Users of stock Android and apps from the Google Pay Store on non-Chinese phones can be assured that their geolocation, contacts’ details, social media posts, texts, and emails are constantly harvested by Google and any number of third-party companies. Users of Apple’s iOS and apps from the App Store are similarly “mined,” the sole difference being that Apple is not selling its iOS users’ data on the open market.

Claims regarding China’s propensity to collect data through Chinese-made technological devices are otherwise unsubstantiated. A blog post that’s fairly typical in its take on the issue, for example, asks how secure Chinese smartphones are and states, “Chinese smartphones have been afflicted with a number of privacy and security issues,” including data theft and “backdoors” in hardware. No published research indicates data movements from Chinese devices outside those channels used daily by Western companies.

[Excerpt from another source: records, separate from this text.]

(* ===== verification/ImportTheorems.v ===== *)
(** What importing a validated definition leaves in the catalog: the live tasks of the
    job are its steps, the edges are its precedence, and the topology a run of the job
    loads is the step graph. *)

From S2P Require Import Prelude TriggerRule Tables RunState RunStateInv OwnerSteps Topology JobGraph OwnerRun OwnerTheorems Store RunOps RateLimit JobDef StepGraph StepTheorems Validate ValidateTheorems RuntimeSpec Dag Importer.

(** * Catalog invariant *)

Record cat_ids (c : Catalog) : Prop := {
  ci_supply : (0 < c_supply c)%N;
  ci_tasks : NoDup (map tk_ID (c_tasks c));
  ci_names : NoDup (map (λ t, (tk_JobID t, tk_Name t)) (c_tasks c));
  ci_fresh : ∀ t, t ∈ c_tasks c → (0 < tk_ID t < c_supply c)%N ∧ (tk_JobID t < c_supply c)%N;
  ci_jobs : NoDup (map jb_ID (c_jobs c));
  ci_aliases : NoDup (map jb_Alias (c_jobs c));
  ci_jobs_fresh : ∀ j, j ∈ c_jobs c → (0 < jb_ID j < c_supply c)%N;
  ci_edges : ∀ e, e ∈ c_edges c → ∃ t, t ∈ c_tasks c ∧ tk_ID t = e_FromTaskID e ∧ tk_JobID t = e_JobID e;
}.

(** Rows identified by the two keys. *)
Lemma task_by_name c r t : cat_ids c → r ∈ c_tasks c → t ∈ c_tasks c → tk_JobID r = tk_JobID t → tk_Name r = tk_Name t → r = t.
Proof. intros H Hr Ht E1 E2. eapply (NoDup_map_eq _ _ _ _ (ci_names _ H)); [done|done|]. simpl. congruence. Qed.

Lemma task_by_id c r t : cat_ids c → r ∈ c_tasks c → t ∈ c_tasks c → tk_ID r = tk_ID t → r = t.
Proof. intros H. apply (NoDup_map_eq _ _ _ _ (ci_tasks _ H)). Qed.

The bottom line is that, despite a wealth of accusations, we can’t find a case where respected cybersecurity experts have monitored Chinese tech and seen how Chinese authorities (or anyone) retrieve data from said devices or even what data may be being gathered. Surely, such a pressing concern would be examined, peer-reviewed (as happens daily for drugs, medical treatments, electronic testing, safety and security findings), and proven with empirical evidence. If this research has been undertaken and is the basis for important multinational trade policies, we would consider it important enough to be able to want to examine its ramifications in detail. In short, if it exists, we need this research to be published so we can read it. And if no properly-qualified data professionals have put their name to any such research, why are we listening to and building economy-changing decisions on unsubstantiated claims?

It’s not like that would be so hard to do: Shodan Monitoring is a network that allows users to monitor data leaks to the cloud, phishing websites, and compromised databases. Data messaging is a tangible, trackable thing; if there was substantive evidence, it would be published everywhere and, very likely, available for sale.

Instead, fearmongering about Chinese interference in UK policing might be stealing attention from more pressing public concerns around English and Welsh policing (see David Carrick and Wayne Couzens).

Ultimately though, the inherent accusation in the OBSCC findings is political and economic; it is not factual.